(Collected data entries)
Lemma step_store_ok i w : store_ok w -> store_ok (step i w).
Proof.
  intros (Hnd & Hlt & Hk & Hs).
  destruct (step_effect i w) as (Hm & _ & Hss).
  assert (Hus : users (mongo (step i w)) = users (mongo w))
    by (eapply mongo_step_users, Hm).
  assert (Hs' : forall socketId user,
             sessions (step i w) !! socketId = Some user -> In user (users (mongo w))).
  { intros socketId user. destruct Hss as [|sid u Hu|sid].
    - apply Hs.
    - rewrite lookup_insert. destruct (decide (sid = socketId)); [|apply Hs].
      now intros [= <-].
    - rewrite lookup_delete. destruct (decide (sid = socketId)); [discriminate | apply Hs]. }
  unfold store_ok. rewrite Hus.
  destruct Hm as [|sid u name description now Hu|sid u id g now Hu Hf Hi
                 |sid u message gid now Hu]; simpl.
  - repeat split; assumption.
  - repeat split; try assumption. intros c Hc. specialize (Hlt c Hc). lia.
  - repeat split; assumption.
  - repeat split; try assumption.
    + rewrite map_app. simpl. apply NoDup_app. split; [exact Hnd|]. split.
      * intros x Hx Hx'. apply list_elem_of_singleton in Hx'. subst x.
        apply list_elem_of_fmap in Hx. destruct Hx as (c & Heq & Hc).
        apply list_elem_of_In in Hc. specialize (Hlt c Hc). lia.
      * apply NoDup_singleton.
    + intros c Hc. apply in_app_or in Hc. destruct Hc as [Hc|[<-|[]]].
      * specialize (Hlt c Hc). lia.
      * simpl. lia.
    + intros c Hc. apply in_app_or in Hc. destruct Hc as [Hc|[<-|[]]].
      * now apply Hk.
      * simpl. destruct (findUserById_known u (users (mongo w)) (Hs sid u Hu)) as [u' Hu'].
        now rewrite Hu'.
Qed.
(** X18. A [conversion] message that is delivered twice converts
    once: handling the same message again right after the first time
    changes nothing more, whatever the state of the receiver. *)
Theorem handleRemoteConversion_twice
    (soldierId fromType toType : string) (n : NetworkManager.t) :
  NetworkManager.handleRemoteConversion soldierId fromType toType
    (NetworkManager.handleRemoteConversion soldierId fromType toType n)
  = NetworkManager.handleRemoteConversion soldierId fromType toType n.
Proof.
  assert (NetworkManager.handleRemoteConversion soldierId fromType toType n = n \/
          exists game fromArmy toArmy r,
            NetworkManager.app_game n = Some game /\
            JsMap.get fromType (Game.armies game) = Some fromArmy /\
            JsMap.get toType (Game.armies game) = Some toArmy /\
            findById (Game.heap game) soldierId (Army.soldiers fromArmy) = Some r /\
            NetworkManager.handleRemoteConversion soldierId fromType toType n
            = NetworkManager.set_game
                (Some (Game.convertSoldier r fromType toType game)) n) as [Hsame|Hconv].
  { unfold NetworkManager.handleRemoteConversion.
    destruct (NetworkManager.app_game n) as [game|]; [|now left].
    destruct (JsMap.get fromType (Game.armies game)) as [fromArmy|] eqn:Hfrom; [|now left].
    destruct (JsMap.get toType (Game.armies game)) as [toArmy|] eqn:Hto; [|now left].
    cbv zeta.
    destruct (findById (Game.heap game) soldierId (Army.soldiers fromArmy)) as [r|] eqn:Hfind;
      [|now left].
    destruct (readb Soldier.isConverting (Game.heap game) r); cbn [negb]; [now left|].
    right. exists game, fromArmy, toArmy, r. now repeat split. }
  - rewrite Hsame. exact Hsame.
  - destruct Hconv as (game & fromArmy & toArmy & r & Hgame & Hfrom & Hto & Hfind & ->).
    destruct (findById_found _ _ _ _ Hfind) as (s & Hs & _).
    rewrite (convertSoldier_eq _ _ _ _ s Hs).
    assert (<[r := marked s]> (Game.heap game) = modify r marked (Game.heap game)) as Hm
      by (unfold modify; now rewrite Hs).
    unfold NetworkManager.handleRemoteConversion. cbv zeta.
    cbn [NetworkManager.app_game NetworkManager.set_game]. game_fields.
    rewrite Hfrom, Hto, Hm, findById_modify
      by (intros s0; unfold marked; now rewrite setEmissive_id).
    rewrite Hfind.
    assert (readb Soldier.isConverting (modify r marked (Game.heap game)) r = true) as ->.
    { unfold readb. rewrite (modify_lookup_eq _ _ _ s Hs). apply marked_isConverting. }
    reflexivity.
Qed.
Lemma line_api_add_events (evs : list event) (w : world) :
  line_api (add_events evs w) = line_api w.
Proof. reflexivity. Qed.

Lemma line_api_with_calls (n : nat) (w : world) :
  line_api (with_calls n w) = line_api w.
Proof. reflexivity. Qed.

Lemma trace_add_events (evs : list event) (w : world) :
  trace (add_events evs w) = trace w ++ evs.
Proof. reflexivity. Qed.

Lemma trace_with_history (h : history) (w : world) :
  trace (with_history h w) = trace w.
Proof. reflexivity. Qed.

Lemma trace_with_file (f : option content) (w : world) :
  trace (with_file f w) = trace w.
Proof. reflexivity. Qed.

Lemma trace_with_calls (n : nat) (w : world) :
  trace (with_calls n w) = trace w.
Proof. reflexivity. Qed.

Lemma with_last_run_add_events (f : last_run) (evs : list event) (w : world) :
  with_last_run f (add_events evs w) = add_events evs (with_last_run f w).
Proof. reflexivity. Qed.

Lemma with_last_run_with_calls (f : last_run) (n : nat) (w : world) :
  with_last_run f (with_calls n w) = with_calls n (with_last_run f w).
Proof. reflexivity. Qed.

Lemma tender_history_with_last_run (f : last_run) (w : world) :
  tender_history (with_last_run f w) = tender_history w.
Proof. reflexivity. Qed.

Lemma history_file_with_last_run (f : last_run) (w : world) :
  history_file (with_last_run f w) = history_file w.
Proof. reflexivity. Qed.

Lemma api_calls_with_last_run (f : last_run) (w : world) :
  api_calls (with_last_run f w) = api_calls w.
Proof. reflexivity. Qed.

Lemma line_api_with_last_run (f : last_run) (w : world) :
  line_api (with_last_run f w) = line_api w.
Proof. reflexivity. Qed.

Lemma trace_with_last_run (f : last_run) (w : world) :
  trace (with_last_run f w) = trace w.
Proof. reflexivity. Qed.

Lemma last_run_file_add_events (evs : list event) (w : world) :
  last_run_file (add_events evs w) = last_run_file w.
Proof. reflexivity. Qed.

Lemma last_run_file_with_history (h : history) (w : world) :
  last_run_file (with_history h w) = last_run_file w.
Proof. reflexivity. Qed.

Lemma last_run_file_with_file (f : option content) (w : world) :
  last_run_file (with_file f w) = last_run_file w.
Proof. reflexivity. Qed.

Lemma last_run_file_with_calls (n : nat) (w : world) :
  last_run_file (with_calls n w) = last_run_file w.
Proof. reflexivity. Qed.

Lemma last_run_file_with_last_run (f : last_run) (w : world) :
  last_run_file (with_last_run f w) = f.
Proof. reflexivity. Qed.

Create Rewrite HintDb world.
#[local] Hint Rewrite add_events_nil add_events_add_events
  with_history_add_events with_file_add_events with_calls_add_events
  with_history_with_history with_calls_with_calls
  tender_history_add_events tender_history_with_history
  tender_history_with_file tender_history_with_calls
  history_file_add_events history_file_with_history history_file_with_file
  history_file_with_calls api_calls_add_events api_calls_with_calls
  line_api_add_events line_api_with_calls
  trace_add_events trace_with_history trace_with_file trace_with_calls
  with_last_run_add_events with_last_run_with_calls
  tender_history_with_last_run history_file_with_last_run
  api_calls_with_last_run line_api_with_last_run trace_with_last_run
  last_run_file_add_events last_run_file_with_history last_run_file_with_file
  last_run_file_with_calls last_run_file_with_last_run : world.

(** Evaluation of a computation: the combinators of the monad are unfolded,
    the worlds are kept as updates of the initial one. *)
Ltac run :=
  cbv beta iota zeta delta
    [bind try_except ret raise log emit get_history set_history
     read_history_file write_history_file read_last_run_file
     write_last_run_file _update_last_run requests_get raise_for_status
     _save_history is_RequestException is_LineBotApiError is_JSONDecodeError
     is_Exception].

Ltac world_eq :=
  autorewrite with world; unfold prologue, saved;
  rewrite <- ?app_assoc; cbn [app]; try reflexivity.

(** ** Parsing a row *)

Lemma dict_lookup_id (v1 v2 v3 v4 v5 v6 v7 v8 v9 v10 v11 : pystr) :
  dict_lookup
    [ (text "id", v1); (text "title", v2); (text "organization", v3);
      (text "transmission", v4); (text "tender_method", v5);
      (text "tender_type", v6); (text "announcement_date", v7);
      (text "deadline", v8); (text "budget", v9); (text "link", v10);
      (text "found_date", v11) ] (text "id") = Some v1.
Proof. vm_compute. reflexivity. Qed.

◆ INSTRUCTIONS TO FOLLOW
Report the number of lines above that contain the word "exact", and only that number.

◆ SOLUTION
2